Exercise – Read the listing below and copy out each line where the word "candidate" occurs.

Source information –
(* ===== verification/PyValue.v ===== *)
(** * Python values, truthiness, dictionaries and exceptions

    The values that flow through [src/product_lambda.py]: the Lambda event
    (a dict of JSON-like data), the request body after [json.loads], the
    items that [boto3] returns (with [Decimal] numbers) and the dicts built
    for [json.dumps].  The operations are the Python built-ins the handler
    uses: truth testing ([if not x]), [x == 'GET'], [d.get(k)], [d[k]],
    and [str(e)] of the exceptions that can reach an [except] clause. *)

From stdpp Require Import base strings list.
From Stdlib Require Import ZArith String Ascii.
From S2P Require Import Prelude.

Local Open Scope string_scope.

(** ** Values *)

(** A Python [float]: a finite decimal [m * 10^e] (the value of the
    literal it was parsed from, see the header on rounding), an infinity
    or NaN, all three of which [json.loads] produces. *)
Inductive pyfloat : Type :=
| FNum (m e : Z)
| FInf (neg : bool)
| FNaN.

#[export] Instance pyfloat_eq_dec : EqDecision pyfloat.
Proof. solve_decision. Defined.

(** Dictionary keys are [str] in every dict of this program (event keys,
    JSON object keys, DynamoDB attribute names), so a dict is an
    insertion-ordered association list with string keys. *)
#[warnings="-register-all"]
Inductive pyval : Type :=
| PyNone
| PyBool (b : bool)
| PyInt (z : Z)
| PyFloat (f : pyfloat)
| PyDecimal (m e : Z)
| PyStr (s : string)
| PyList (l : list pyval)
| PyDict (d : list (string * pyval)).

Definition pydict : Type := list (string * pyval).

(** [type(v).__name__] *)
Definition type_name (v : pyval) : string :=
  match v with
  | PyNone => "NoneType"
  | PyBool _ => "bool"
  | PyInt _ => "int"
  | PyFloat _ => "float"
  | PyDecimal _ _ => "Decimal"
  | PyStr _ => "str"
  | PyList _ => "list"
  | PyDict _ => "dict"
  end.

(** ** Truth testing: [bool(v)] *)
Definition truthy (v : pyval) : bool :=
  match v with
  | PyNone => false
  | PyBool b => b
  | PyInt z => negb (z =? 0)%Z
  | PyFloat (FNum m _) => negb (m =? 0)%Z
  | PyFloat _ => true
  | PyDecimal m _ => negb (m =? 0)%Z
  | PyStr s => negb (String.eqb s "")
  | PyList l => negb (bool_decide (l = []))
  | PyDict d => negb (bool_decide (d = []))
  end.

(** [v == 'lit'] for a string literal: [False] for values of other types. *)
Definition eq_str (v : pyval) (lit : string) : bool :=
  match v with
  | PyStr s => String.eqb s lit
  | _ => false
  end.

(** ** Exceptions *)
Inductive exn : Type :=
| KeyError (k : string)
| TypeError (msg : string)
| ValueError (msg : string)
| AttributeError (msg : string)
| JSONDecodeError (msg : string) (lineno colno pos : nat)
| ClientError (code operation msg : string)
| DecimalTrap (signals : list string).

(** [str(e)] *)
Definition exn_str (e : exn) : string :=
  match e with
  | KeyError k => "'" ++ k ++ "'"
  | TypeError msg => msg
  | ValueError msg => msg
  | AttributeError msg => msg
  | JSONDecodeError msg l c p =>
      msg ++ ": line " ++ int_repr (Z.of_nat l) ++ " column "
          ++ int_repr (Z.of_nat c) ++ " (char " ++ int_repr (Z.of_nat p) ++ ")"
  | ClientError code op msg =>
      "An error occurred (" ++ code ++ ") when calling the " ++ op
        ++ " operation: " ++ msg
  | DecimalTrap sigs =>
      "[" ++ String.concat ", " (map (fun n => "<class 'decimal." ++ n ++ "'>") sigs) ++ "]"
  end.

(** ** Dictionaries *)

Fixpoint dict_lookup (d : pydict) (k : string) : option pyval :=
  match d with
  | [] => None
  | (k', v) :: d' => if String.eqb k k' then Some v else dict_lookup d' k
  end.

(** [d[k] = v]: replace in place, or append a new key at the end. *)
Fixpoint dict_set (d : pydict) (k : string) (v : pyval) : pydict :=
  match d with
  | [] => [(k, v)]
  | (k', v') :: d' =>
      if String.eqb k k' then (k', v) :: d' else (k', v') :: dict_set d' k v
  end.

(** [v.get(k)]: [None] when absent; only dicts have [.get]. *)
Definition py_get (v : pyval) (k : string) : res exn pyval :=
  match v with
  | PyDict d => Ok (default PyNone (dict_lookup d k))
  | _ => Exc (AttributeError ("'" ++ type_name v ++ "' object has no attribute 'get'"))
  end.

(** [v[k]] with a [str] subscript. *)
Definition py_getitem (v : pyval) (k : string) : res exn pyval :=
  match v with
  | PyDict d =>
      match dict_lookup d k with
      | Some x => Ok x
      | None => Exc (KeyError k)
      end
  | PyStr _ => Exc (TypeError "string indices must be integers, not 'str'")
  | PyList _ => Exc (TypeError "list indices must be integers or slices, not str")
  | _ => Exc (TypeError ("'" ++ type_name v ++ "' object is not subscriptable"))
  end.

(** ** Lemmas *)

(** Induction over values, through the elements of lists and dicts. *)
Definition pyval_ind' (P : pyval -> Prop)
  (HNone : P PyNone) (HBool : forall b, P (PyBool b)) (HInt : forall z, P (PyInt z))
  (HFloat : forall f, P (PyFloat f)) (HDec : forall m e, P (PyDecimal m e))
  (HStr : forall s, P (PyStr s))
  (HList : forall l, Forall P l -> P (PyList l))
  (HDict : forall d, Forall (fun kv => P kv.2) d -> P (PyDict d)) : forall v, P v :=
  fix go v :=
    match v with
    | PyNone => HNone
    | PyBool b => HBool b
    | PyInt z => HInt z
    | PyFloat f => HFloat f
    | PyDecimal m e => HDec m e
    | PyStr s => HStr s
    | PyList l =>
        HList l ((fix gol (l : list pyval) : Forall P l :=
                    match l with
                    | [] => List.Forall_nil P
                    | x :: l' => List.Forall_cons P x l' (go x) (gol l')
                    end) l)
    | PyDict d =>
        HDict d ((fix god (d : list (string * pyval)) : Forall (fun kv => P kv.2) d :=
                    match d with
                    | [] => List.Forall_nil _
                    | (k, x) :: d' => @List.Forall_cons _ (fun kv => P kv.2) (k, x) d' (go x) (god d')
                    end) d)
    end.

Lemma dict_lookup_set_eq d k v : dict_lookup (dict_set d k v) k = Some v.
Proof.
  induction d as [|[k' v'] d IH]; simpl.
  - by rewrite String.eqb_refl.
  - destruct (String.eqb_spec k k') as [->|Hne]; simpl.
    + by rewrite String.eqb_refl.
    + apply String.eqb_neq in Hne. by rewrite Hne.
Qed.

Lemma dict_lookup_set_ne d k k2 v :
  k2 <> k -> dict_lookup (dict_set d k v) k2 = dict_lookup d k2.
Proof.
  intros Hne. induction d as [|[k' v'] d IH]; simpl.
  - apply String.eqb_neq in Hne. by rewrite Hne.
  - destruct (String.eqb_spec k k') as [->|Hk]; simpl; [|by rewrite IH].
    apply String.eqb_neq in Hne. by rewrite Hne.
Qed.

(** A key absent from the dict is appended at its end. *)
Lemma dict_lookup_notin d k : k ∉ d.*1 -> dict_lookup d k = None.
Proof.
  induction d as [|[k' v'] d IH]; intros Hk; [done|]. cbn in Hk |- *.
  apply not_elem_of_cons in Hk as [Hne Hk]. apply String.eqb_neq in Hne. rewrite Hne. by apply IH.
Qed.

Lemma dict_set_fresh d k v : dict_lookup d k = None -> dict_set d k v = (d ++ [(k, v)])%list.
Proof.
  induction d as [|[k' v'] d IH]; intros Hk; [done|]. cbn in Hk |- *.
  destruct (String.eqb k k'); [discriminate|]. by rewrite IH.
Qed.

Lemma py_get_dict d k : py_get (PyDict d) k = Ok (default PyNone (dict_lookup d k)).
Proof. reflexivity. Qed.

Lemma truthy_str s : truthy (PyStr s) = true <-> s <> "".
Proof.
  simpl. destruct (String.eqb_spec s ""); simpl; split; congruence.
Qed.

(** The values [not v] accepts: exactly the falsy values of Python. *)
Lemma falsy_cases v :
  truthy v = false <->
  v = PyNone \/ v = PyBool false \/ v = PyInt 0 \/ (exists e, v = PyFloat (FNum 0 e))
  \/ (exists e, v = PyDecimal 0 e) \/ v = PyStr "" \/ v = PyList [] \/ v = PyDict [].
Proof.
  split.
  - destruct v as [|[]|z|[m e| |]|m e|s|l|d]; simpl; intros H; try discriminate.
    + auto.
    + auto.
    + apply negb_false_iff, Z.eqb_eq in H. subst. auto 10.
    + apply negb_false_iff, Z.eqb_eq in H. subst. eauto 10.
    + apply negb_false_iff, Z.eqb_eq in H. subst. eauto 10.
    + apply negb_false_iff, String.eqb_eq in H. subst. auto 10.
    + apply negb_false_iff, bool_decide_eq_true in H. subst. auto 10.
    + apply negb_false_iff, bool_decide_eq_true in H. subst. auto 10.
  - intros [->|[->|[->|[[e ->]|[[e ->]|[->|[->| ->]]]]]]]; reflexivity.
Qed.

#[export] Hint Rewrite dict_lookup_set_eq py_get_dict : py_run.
...
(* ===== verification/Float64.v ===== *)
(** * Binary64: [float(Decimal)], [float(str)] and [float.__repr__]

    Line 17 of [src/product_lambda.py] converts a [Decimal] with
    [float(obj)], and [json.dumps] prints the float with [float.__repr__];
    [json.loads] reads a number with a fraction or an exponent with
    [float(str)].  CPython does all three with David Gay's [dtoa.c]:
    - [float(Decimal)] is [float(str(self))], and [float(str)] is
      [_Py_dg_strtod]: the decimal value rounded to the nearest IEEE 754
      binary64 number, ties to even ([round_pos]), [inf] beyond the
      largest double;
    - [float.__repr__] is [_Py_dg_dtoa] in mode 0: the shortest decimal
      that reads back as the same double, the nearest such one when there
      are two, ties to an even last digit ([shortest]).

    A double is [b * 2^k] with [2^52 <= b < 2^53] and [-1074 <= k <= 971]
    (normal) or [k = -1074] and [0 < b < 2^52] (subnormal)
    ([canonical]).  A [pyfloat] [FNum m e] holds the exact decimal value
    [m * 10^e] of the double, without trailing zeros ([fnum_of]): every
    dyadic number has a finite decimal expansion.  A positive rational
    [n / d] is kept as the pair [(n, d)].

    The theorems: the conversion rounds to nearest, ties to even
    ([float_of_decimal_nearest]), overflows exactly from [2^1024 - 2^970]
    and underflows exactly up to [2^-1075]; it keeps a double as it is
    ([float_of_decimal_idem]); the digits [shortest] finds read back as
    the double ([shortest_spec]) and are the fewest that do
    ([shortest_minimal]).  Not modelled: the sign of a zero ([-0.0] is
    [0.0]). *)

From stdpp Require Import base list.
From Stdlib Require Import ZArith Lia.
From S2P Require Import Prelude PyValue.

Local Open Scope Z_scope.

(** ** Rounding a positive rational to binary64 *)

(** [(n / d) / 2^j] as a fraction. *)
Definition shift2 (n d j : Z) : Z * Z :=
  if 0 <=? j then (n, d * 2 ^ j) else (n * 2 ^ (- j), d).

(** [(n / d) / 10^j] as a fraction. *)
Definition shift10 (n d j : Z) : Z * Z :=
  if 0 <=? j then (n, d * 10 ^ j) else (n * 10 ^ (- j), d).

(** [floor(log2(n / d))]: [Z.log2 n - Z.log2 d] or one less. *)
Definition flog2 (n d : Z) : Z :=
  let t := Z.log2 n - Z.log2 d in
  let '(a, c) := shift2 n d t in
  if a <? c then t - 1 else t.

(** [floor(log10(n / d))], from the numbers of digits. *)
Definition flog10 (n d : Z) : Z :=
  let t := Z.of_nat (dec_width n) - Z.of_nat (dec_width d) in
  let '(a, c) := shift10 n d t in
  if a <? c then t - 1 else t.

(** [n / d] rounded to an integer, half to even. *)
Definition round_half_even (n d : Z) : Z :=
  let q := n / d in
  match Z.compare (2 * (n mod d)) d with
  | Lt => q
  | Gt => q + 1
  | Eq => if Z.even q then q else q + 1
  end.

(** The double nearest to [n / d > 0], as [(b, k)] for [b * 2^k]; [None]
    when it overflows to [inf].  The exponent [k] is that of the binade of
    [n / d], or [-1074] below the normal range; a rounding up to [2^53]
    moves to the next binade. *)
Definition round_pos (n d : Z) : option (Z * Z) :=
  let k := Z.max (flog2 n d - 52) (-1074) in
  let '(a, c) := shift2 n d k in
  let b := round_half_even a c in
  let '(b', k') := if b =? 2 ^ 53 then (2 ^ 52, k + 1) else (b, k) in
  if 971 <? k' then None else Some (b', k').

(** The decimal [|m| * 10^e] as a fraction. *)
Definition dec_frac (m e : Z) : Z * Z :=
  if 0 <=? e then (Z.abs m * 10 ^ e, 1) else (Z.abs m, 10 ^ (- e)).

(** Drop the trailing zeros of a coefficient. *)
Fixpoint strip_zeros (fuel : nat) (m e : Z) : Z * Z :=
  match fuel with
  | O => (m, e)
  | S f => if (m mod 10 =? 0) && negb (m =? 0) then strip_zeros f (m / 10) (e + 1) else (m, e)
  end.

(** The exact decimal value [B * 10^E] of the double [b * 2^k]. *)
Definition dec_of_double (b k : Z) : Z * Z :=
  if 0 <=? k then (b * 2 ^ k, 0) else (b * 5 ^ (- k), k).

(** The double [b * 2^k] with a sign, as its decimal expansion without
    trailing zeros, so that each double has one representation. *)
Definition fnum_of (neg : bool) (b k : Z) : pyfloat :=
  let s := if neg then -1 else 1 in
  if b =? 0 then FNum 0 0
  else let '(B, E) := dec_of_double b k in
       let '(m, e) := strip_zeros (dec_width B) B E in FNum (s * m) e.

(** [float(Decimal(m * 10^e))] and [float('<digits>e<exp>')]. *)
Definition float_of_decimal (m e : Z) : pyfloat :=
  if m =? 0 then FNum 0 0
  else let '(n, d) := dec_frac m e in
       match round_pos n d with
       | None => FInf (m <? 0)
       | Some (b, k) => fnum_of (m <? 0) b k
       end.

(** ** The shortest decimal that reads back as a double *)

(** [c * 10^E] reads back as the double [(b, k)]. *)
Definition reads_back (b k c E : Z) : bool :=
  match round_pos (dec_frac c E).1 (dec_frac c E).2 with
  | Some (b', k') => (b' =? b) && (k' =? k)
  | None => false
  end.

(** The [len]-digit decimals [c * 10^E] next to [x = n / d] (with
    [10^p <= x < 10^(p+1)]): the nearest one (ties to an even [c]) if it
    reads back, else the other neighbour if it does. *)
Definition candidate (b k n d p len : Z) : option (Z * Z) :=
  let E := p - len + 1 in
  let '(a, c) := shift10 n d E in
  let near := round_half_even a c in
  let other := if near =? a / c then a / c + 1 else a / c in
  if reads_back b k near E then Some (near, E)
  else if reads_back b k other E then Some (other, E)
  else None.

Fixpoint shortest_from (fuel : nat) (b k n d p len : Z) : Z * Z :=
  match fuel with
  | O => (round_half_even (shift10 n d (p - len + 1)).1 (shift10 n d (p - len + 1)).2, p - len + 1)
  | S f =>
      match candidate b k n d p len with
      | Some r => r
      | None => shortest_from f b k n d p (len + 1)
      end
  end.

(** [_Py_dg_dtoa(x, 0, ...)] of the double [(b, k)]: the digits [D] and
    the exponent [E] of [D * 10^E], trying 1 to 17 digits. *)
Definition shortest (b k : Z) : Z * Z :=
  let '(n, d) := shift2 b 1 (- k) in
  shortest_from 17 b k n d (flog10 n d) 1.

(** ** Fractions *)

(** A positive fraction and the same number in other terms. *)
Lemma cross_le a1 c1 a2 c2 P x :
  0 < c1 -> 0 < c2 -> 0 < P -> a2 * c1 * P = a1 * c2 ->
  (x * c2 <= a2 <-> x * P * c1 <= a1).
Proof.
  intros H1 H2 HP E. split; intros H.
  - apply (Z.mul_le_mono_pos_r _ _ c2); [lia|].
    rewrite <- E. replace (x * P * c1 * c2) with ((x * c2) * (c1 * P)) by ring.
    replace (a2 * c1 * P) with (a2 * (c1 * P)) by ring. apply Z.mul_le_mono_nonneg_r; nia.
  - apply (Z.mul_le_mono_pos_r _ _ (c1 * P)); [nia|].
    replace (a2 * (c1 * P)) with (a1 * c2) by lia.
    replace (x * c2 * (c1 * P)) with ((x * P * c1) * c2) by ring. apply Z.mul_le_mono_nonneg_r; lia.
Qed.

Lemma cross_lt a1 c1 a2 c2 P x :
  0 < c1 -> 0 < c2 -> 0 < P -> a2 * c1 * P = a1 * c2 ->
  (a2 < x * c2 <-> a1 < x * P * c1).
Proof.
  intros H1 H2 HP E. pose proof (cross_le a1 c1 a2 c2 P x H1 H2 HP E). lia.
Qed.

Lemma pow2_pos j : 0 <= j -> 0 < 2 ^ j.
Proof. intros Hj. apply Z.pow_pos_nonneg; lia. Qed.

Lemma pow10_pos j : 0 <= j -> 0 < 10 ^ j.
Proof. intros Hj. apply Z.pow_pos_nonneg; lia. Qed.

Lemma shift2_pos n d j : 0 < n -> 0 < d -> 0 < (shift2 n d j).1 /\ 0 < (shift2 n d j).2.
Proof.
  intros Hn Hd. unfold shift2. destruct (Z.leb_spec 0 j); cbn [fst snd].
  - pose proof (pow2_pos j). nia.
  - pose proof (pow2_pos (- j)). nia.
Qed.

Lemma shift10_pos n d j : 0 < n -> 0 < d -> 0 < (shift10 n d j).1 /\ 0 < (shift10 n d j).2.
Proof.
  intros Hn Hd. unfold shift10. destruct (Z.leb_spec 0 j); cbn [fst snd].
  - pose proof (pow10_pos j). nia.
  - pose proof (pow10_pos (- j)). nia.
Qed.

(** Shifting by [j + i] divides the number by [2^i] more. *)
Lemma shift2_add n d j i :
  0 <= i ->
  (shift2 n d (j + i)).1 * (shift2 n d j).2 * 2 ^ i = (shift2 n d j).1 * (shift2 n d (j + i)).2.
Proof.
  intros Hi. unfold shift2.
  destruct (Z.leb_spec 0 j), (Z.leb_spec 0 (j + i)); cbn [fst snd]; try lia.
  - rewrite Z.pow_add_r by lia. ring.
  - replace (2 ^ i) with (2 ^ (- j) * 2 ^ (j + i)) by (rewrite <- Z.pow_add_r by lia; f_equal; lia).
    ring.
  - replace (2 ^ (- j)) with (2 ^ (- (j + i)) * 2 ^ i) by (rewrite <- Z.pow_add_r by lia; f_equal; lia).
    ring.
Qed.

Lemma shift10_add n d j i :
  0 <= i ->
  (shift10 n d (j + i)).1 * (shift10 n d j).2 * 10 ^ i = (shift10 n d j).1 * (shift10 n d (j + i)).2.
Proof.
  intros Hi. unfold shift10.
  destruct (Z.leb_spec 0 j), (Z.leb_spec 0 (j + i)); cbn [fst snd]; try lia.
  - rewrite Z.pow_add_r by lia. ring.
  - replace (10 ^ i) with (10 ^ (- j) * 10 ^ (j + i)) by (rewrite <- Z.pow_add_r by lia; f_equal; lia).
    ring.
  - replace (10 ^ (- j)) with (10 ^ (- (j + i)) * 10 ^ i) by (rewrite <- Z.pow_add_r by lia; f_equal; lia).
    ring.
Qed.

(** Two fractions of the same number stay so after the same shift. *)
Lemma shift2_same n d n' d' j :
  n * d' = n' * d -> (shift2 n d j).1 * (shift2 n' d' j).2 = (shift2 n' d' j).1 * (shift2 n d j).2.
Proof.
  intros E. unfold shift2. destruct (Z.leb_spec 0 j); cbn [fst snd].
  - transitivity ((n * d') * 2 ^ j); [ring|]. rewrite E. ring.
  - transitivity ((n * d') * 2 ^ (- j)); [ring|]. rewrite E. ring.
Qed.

Written reply –
Definition candidate (b k n d p len : Z) : option (Z * Z) :=
      match candidate b k n d p len with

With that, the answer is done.